再比如:香港回归,为何要一国两制呢?其实人们心里明镜,大陆香港两个世界,我们落后他人起码半个世纪。一国两制实属无奈的权宜之计,硬要说成是一个伟大的创举。这是不是有点太牵强太脸大了点。
关于江泽民的三个代表,说要代表广大人民群众的利益,代表先进。作为执政党这个自然,是再普通不过的一番话。
如果一定要说有什么伟大意义的话,无非是;共产党原是工人阶级的政党,是无产阶级的先锋。可如今掌权执政了,特别是改革开放以后,让一部分人先富起来,富者百万千万甚至上亿资产,于是就造就了一批新的资本家和地主。而社会说到底是富人的社会,富人领导潮流,富人代表着先进。一个代表远远不够,所以要三个代表。
这层意思不要说聪明机灵的党员干部,就是一般的百姓也心中了然。所以我们的理论家和宣传家们就不要云里雾里将此说的神乎其神。实实在在百姓们更容易接受。
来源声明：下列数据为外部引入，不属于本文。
(** * DynamicAgentRuntime (src/agents/dynamic.py): a shallow embedding.

    The turn orchestrator, its prompt layers (knowledge, RAG, memory), the
    tool catalog and the tool dispatcher.  Python dictionaries coming from
    the configuration are records whose [option] fields stand for keys that
    may be absent ([dict.get] with a default); the tool map built by
    [_build_tool_map] is a [gmap string].  The external collaborators
    (retriever, user lookup, memory store, tool executor, LLM client,
    agentic loop) are oracles; every call to them is written to a trace,
    together with the events emitted through [ctx.emit]. *)

From Stdlib Require Import String Ascii List ZArith.
From stdpp Require Import base gmap strings list pretty.

Import ListNotations.
Set Warnings "-register-all".

(* ------------------------------------------------------------------ *)
(** ** Python values used by the module *)

(** A JSON value, as produced by [json.dumps] and passed as tool
    arguments. *)
Inductive json :=
| JNull
| JBool (b : bool)
| JInt (z : Z)
| JStr (s : string)
| JArr (l : list json)
| JObj (fs : list (string * json)).

Definition chr (n : nat) : string := String (ascii_of_nat n) EmptyString.
Definition nl : string := chr 10.
Definition dq : string := chr 34.
Definition bs : string := chr 92.

(** Python truthiness of an optional string ([None] and the empty string
    are false). *)
Definition truthy (o : option string) : bool :=
  match o with
  | Some s => negb (String.eqb s EmptyString)
  | None => false
  end.

(** [x or y] on optional strings. *)
Definition py_or (x y : option string) : option string :=
  if truthy x then x else y.

Definition hex_digit (n : nat) : string :=
  chr (if Nat.ltb n 10 then 48 + n else 87 + n).

(** [json.encoder.py_encode_basestring_ascii], one character at a time
    (the default [ensure_ascii=True]: everything outside the printable
    range [' ' .. '~'] is written as a [\uXXXX] escape). *)
Definition escape_char (c : ascii) : string :=
  let n := nat_of_ascii c in
  if Nat.eqb n 34 then bs +:+ dq
  else if Nat.eqb n 92 then bs +:+ bs
  else if Nat.eqb n 10 then bs +:+ "n"
  else if Nat.eqb n 13 then bs +:+ "r"
  else if Nat.eqb n 9 then bs +:+ "t"
  else if Nat.eqb n 8 then bs +:+ "b"
  else if Nat.eqb n 12 then bs +:+ "f"
  else if andb (Nat.leb 32 n) (Nat.leb n 126) then String c EmptyString
  else bs +:+ "u00" +:+ hex_digit (n / 16) +:+ hex_digit (n mod 16).

Fixpoint escape (s : string) : string :=
  match s with
  | EmptyString => EmptyString
  | String c s' => escape_char c +:+ escape s'
  end.

Definition encode_str (s : string) : string := dq +:+ escape s +:+ dq.

(** [json.dumps] with its default separators [", "] and [": "]. *)
Fixpoint dumps (j : json) : string :=
  match j with
  | JNull => "null"
  | JBool true => "true"
  | JBool false => "false"
  | JInt z => pretty z
  | JStr s => encode_str s
  | JArr l => "[" +:+ String.concat ", " (map dumps l) +:+ "]"
  | JObj fs =>
      "{" +:+ String.concat ", "
        (map (fun kv => encode_str (fst kv) +:+ ": " +:+ dumps (snd kv)) fs)
      +:+ "}"
  end.

(** [str.isspace] on the characters a string can hold here. *)
Definition is_space (c : ascii) : bool :=
  let n := nat_of_ascii c in
  orb (andb (Nat.leb 9 n) (Nat.leb n 13))
  (orb (andb (Nat.leb 28 n) (Nat.leb n 32))
  (orb (Nat.eqb n 133) (Nat.eqb n 160))).

Fixpoint lstrip (s : string) : string :=
  match s with
  | EmptyString => EmptyString
  | String c s' => if is_space c then lstrip s' else s
  end.

Fixpoint rev_str (s : string) (acc : string) : string :=
  match s with
  | EmptyString => acc
  | String c s' => rev_str s' (String c acc)
  end.

(** [str.strip()]. *)
Definition strip (s : string) : string :=
  rev_str (lstrip (rev_str (lstrip s) EmptyString)) EmptyString.

(** [dict.get(k)] on a JSON object (keys of a dict are unique). *)
Fixpoint assoc (k : string) (fs : list (string * json)) : option json :=
  match fs with
  | [] => None
  | (k', v) :: fs' => if String.eqb k k' then Some v else assoc k fs'
  end.

(* ------------------------------------------------------------------ *)
(** ** Configuration and run context *)

(** A knowledge source of [config["knowledge"]]. *)
Record knowledge := {
  k_name : option string;
  k_content : option string;
  k_inclusion_mode : option string;
  k_rag_status : option string   (* k["rag"]["status"] *)
}.

(** [_build_knowledge_context]: the loop over [config.get("knowledge", [])]
    collecting [parts], then ["\n\n".join(parts)]. *)
Fixpoint knowledge_parts (ks : list knowledge) (parts : list string)
  : list string :=
  match ks with
  | [] => parts
  | k :: ks' =>
      if bool_decide (k_inclusion_mode k = Some "always") then
        if truthy (k_content k) then
          let content := default EmptyString (k_content k) in
          let name := default "Knowledge" (k_name k) in
          knowledge_parts ks' (parts ++ ["## " +:+ name +:+ nl +:+ content])
        else knowledge_parts ks' parts
      else knowledge_parts ks' parts
  end.

Definition build_knowledge_context (ks : list knowledge) : string :=
  String.concat (nl +:+ nl) (knowledge_parts ks []).

(** A tool of [config["tools"]]: its ["type"], its ["function"] and the
    execution metadata ["_meta"]. *)
Record function_spec := {
  fn_name : option string;
  fn_fields : list (string * json)   (* description, parameters, ... *)
}.

Definition empty_function : function_spec :=
  {| fn_name := None; fn_fields := [] |}.

Record tool_meta := {
  meta_function_path : option string;
  meta_tool_id : option string;
  meta_is_dynamic : option bool
}.

Definition empty_meta : tool_meta :=
  {| meta_function_path := None; meta_tool_id := None; meta_is_dynamic := None |}.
笔者草民一个胆敢冒天下之大不韪说出这等不恭不敬的话来,实在是基于如下的考虑;如今我们改革开发已融入世界,比不的先前我们几乎是关上门自己过,想怎么说,想怎么干都可以,反正国人已习惯了见怪不怪了。可现在要考虑国际影响,不要让老外见笑了
再怎么说,我们在地球村上也是一大户,是一老户。请注意国家民族的形象。